Gall stones are a common condition, with 8% of the population aged over 40 years having gall stones. This rises to over 20% in those aged over 60.
How Does The Gall Bladder Normally Work?
Normally a substance called bile is produced by the liver and travels down the bile ducts to be stored in the gall bladder. Bile is an important secretion that the body uses to digest and absorb normal fats in the diet.
Eating foods containing fat causes the gall bladder to contract, and the bile is squeezed out of the gall bladder, down the bile ducts and into the small bowel where it aid digestion of the fat.
What Causes Gall Stones?
Gall stones are the result of the bile condensing into solid lumps. These can be fine grit (often called “sludge”), stones large enough to be a single piece that completely fills the inside of the gall bladder, or anything in between.
Many factors can contribute to the formation of gall stones, including pregnancy, obesity and rapid weight loss. In many cases however gall stones simply occur without a clearly identifiable cause.
What Problems Can Gall Stones Cause?
Formation of stones in the gall bladder can cause several problems.
When the gall bladder contracts to squeeze out the bile, the gall stones move within the bile and can block the outlet of gall bladder causing pain, known as Biliary Colic.
The presence of gall stones can irritate the gall bladder lining, resulting in inflammation and infection of the gall bladder wall, known as cholecystitis.
If the stones are pushed out of the gall bladder they can block the bile ducts from the liver, causing jaundice and even infection of the bile ducts, a condition known as Cholangitis.
Finally, since the bile duct and the pancreas use the same opening to empty into the intestines, gall stones can block the duct from the pancreas into the small bowel and cause inflammation, known as Pancreatitis. In some people this can be serious enough to require treatment in intensive care.
Gall Bladder Surgery
Many people have gall stones that never cause them any symptoms, and that never require any treatment.
If gall stones start to produce symptoms such as biliary colic or cholecystitis, then removal of the gall bladder is recommended, to prevent more serious problems from occurring.
In some patients this is done as an urgent procedure to treat an acute episode of cholecystitis. In others it is done as a planned “elective” operation after symptoms have settled, or if the symptoms have so far only been mild enough to not need treatment in hospital.
The operation to remove a gall bladder is called a Cholecystectomy. These days it is usually performed via keyhole surgery, in a procedure known as a Laparoscopic Cholecystectomy.

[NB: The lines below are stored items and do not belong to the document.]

Lemma encryptRunes_letters e cs :
  wf e -> Forall isLetter cs ->
  exists e1 out,
    encryptRunes e cs = Some (e1, out) /\
    Forall isLetter out /\ same_settings e e1 /\
    encryptRunes e out = Some (e1, cs).
Proof.
  intros He Hcs. revert e He.
  induction Hcs as [|c cs Hc Hcs IH]; intros e He.
  - exists e, []. split; [done|]. split; [done|].
    split; [apply same_settings_refl | done].
  - destruct (encryptChar_letter e c He Hc) as (r & Hr & Hl & _ & Hback).
    destruct (IH _ (wf_rotateRotors e He)) as (e1 & out & Hout & Hlo & Hs & Hrev).
    exists e1, (r :: out). cbn [encryptRunes].
    rewrite Hr, Hout, Hback, Hrev.
    split; [done|]. split; [by constructor|]. split; [|done].
    eapply same_settings_trans; [by apply same_settings_rotateRotors | done].
Qed.

Lemma restorePositions_same e e1 :
  ranges_ok e -> same_settings e e1 -> restorePositions e1 e = e.
Proof.
  intros Hr (Hrot & Hrefl & Hpb).
  destruct (Hr Slot0) as [P0 _], (Hr Slot1) as [P1 _], (Hr Slot2) as [P2 _].
  destruct (Hrot Slot0) as [q0 H0], (Hrot Slot1) as [q1 H1],
    (Hrot Slot2) as [q2 H2].
  unfold restorePositions, SetRotorPositions, isIndex in *.
  destruct (_ || _) eqn:Hg.
  - exfalso. unfold outside_1_26 in Hg. lia.
  - rewrite !setter_value, !Z.add_simpl_r by lia.
    destruct e as [[l m r] refl pb], e1 as [[l1 m1 r1] refl1 pb1].
    cbn in *. subst. unfold updRotor. cbn.
    destruct l, m, r. reflexivity.
Qed.

(** C1. On every reachable machine, encrypting a sequence of letters of A-Z
    one [encryptChar] at a time returns a sequence of letters; putting the
    rotors back to the starting positions gives the starting machine again,
    and encrypting the output from there returns the original sequence,
    letter by letter. *)
Theorem reciprocity e cs :
  reachable e -> Forall isLetter cs ->
  exists e1 out,
    encryptRunes e cs = Some (e1, out) /\
    Forall isLetter out /\
    restorePositions e1 e = e /\
    encryptRunes (restorePositions e1 e) out = Some (e1, cs).
Proof.
  intros He%reachable_wf Hcs.
  destruct (encryptRunes_letters e cs He Hcs) as (e1 & out & Hout & Hl & Hs & Hrev).
  exists e1, out.
  rewrite (restorePositions_same e e1 (wf_ranges e He) Hs). done.
Qed.

Lemma reciprocity_witness :
  exists e1 out,
    encryptRunes defaultMachine [72; 69; 76; 76; 79] = Some (e1, out) /\
    Forall isLetter out /\
    restorePositions e1 defaultMachine = defaultMachine /\
    encryptRunes (restorePositions e1 defaultMachine) out
    = Some (e1, [72; 69; 76; 76; 79]).
Proof.
  apply (reciprocity defaultMachine [72; 69; 76; 76; 79]
           defaultMachine_reachable).
  repeat constructor; unfold rune_A, rune_Z; lia.
Defined.

(** ** Range validation of the setters *)

Lemma setter_guard_true a b c :
  ~ all_1_26 a b c ->
  outside_1_26 a || outside_1_26 b || outside_1_26 c = true.
Proof.
  intros H. destruct (_ || _) eqn:Hg; [done|].
  by apply setter_guard in Hg.
Qed.

Lemma SetRotorPositions_ok e a b c :
  all_1_26 a b c ->
  SetRotorPositions e a b c = (setPositions3 e (a - 1) (b - 1) (c - 1), None).
Proof.
  intros H. pose proof H as (Ha & Hb & Hc). apply setter_guard in H.
  unfold SetRotorPositions. rewrite H, !setter_value by done.
  by destruct e as [[l m r] refl pb].
Qed.

Lemma SetRingSettings_ok e a b c :
  all_1_26 a b c ->
  SetRingSettings e a b c = (setRings3 e (a - 1) (b - 1) (c - 1), None).
Proof.
  intros H. pose proof H as (Ha & Hb & Hc). apply setter_guard in H.
  unfold SetRingSettings. rewrite H, !setter_value by done.
  by destruct e as [[l m r] refl pb].
Qed.

Lemma SetRotorPositions_fail e a b c :
  ~ all_1_26 a b c -> SetRotorPositions e a b c = (e, Some PositionOutOfRange).
Proof. intros H. unfold SetRotorPositions. by rewrite setter_guard_true. Qed.

Lemma SetRingSettings_fail e a b c :
  ~ all_1_26 a b c -> SetRingSettings e a b c = (e, Some RingOutOfRange).
Proof. intros H. unfold SetRingSettings. by rewrite setter_guard_true. Qed.

Lemma all_1_26_dec a b c : all_1_26 a b c \/ ~ all_1_26 a b c.
Proof. unfold all_1_26. lia. Qed.

(** C6. Each of the two setters succeeds exactly when its three arguments
    lie in 1..26; it then stores argument - 1 in each rotor and changes
    nothing else; otherwise it fails with its out-of-range error and leaves
    the machine as it was. *)
Theorem setters_validate e a b c :
  ((SetRotorPositions e a b c).2 = None <-> all_1_26 a b c) /\
  (all_1_26 a b c ->
   (SetRotorPositions e a b c).1 = setPositions3 e (a - 1) (b - 1) (c - 1)) /\
  (~ all_1_26 a b c ->
   SetRotorPositions e a b c = (e, Some PositionOutOfRange)) /\
  ((SetRingSettings e a b c).2 = None <-> all_1_26 a b c) /\
  (all_1_26 a b c ->
   (SetRingSettings e a b c).1 = setRings3 e (a - 1) (b - 1) (c - 1)) /\
  (~ all_1_26 a b c ->
   SetRingSettings e a b c = (e, Some RingOutOfRange)).
Proof.
  destruct (all_1_26_dec a b c) as [H|H].
  - rewrite (SetRotorPositions_ok e a b c H), (SetRingSettings_ok e a b c H).
    cbn. tauto.
  - rewrite (SetRotorPositions_fail e a b c H), (SetRingSettings_fail e a b c H).
    cbn. repeat split; (done || tauto).
Qed.

Example setPositions_range_cases :
  (SetRotorPositions defaultMachine 0 1 1).2 = Some PositionOutOfRange /\
  (SetRotorPositions defaultMachine 27 1 1).2 = Some PositionOutOfRange /\
  (SetRotorPositions defaultMachine 1 1 1).2 = None /\
  positions (SetRotorPositions defaultMachine 26 2 13).1 = (25, 1, 12).
Proof. repeat split. Qed.

(** ** Plugboard connections *)

Lemma toUpper_letter c : isLetter c -> toUpper c = c.
Proof.
  unfold isLetter, toUpper, rune_A, rune_Z. intros Hc.
  replace ((97 <=? c) && (c <=? 122)) with false by lia.
  replace (c =? 305) with false by lia.
  by replace (c =? 383) with false by lia.
Qed.

Lemma AddPlugboardConnection_fresh e a b :
  isLetter a -> isLetter b ->
  plugboard e !! a = None -> plugboard e !! b = None ->
  AddPlugboardConnection e a b
  = (withPlugboard e (<[b := a]> (<[a := b]> (plugboard e))), None).
Proof.
  intros Ha Hb Na Nb. unfold AddPlugboardConnection. cbv zeta.
  rewrite (toUpper_letter a Ha), (toUpper_letter b Hb).
  rewrite (proj2 (plug_guard a b) (conj Ha Hb)), Na, Nb. reflexivity.
Qed.

Lemma AddPlugboardConnection_taken e x y :
  isLetter x -> isLetter y ->
  is_Some (plugboard e !! x) \/ is_Some (plugboard e !! y) ->
  exists l, (l = x \/ l = y) /\
            AddPlugboardConnection e x y = (e, Some (AlreadyConnected l)).
Proof.
  intros Hx Hy Htaken. unfold AddPlugboardConnection. cbv zeta.
  rewrite (toUpper_letter x Hx), (toUpper_letter y Hy).
  rewrite (proj2 (plug_guard x y) (conj Hx Hy)).
  destruct (plugboard e !! x) as [v|] eqn:Ex; [by eauto|].
  destruct (plugboard e !! y) as [v|] eqn:Ey; [by eauto|].
  destruct Htaken as [[? ?]|[? ?]]; done.
Qed.

Lemma AddPlugboardConnection_failure e a b err :
  (AddPlugboardConnection e a b).2 = Some err ->
  (AddPlugboardConnection e a b).1 = e.
Proof.
  unfold AddPlugboardConnection. cbv zeta.
  destruct (_ || _); [done|].
  destruct (plugboard e !! toUpper a); [done|].
  destruct (plugboard e !! toUpper b); done.
Qed.

Lemma plugboard_updRotor e i f : plugboard (updRotor e i f) = plugboard e.
Proof. reflexivity. Qed.

Lemma plugboard_rotateRotors e : plugboard (rotateRotors e) = plugboard e.
Proof.
  unfold rotateRotors. cbv zeta. rewrite plugboard_updRotor.
  destruct (atNotch (rotorAt e Slot1)); [done|].
  by destruct (atNotch (rotorAt e Slot2)).
Qed.

Lemma plugboard_encryptChar e c e' r :
  encryptChar e c = Some (e', r) -> plugboard e' = plugboard e.
Proof.
  unfold encryptChar. cbv zeta. destruct (outside_A_Z c).
  - by intros [= <- _].
  - destruct (substitute _ _); [|done].
    intros [= <- _]. apply plugboard_rotateRotors.
Qed.

(** No call of the API removes or changes a connection. *)
Lemma api_step_keeps e e' k v :
  api_step e e' -> plugboard e !! k = Some v -> plugboard e' !! k = Some v.
Proof.
  intros Hstep Hk. destruct Hstep as [e|e p1 p2 p3|e r1 r2 r3|e a b|e c e' r Henc].
  - done.
  - unfold SetRotorPositions. by destruct (_ || _).
  - unfold SetRingSettings. by destruct (_ || _).
  - unfold AddPlugboardConnection. cbv zeta.
    destruct (_ || _); [done|].
    destruct (plugboard e !! toUpper a) eqn:Na; [done|].
    destruct (plugboard e !! toUpper b) eqn:Nb; [done|].
    cbn. rewrite !lookup_insert_ne; [done | congruence | congruence].
  - by rewrite (plugboard_encryptChar _ _ _ _ Henc).
Qed.

Lemma api_steps_keep e e' k v :
  rtc api_step e e' -> plugboard e !! k = Some v -> plugboard e' !! k = Some v.
Proof. induction 1; eauto using api_step_keeps. Qed.

(** C5. A call on two letters without partners succeeds and installs the
    pair in both directions; from then on, after any further calls of the
    API, a call on two letters one of which is a or b fails with
    [AlreadyConnected]; and a failing call returns the machine it was given. *)
Theorem plug_connection e a b :
  isLetter a -> isLetter b ->
  plugboard e !! a = None -> plugboard e !! b = None ->
  let e' := (AddPlugboardConnection e a b).1 in
  (AddPlugboardConnection e a b).2 = None /\
  plugboard e' !! a = Some b /\ plugboard e' !! b = Some a /\
  (forall e2 x y,
     rtc api_step e' e2 -> isLetter x -> isLetter y ->
     x = a \/ x = b \/ y = a \/ y = b ->
     exists l, (l = x \/ l = y) /\
       AddPlugboardConnection e2 x y = (e2, Some (AlreadyConnected l))) /\
  (forall e2 x y err,
     (AddPlugboardConnection e2 x y).2 = Some err ->
     (AddPlugboardConnection e2 x y).1 = e2).
Proof.
  intros Ha Hb Na Nb. rewrite (AddPlugboardConnection_fresh e a b Ha Hb Na Nb).
  cbn. split; [done|].
  assert (Hab : <[b:=a]> (<[a:=b]> (plugboard e)) !! a = Some b).
  { destruct (decide (b = a)) as [->|Hne].
    - by rewrite lookup_insert_eq.
    - by rewrite lookup_insert_ne, lookup_insert_eq. }
  assert (Hba : <[b:=a]> (<[a:=b]> (plugboard e)) !! b = Some a)
    by by rewrite lookup_insert_eq.
  split; [done|]. split; [done|]. split.
  - intros e2 x y Hsteps Hx Hy Hxy.
    apply AddPlugboardConnection_taken; [done | done |].
    pose proof (api_steps_keep _ _ a b Hsteps Hab) as Ka.
    pose proof (api_steps_keep _ _ b a Hsteps Hba) as Kb.
    destruct Hxy as [-> | [-> | [-> | ->]]]; eauto.
  - apply AddPlugboardConnection_failure.
Qed.

Lemma plug_connection_witness :
  let e' := (AddPlugboardConnection defaultMachine 65 66).1 in
  (AddPlugboardConnection defaultMachine 65 66).2 = None /\
  plugboard e' !! 65 = Some 66 /\ plugboard e' !! 66 = Some 65 /\
  (forall e2 x y,
     rtc api_step e' e2 -> isLetter x -> isLetter y ->
     x = 65 \/ x = 66 \/ y = 65 \/ y = 66 ->
     exists l, (l = x \/ l = y) /\
       AddPlugboardConnection e2 x y = (e2, Some (AlreadyConnected l))) /\
  (forall e2 x y err,
     (AddPlugboardConnection e2 x y).2 = Some err ->
     (AddPlugboardConnection e2 x y).1 = e2).
Proof.
  apply (plug_connection defaultMachine 65 66);
    first [ reflexivity | unfold isLetter, rune_A, rune_Z; lia ].
Defined.

Example plug_A_B_then_A_C :
  let e' := (AddPlugboardConnection defaultMachine 65 66).1 in
  AddPlugboardConnection e' 65 67 = (e', Some (AlreadyConnected 65)) /\
  AddPlugboardConnection e' 67 66 = (e', Some (AlreadyConnected 66)).
Proof. split; reflexivity. Qed.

Laparoscopic Cholecystectomy experience
Laparoscopic Cholecystectomy involves a general anaesthetic. Most patients will stay in hospital overnight after the procedure.
What are the outcomes?
What are the risks?
As with any surgery, laparoscopic cholecystectomy has risks which we cannot always prevent or avoid.
Serious complications are rare, but include events like heart attacks or strokes during the surgery, …
More minor complications can include things like:
- Shallow skin infection at the skin incisions.
- Hernias developing at the port site in the future.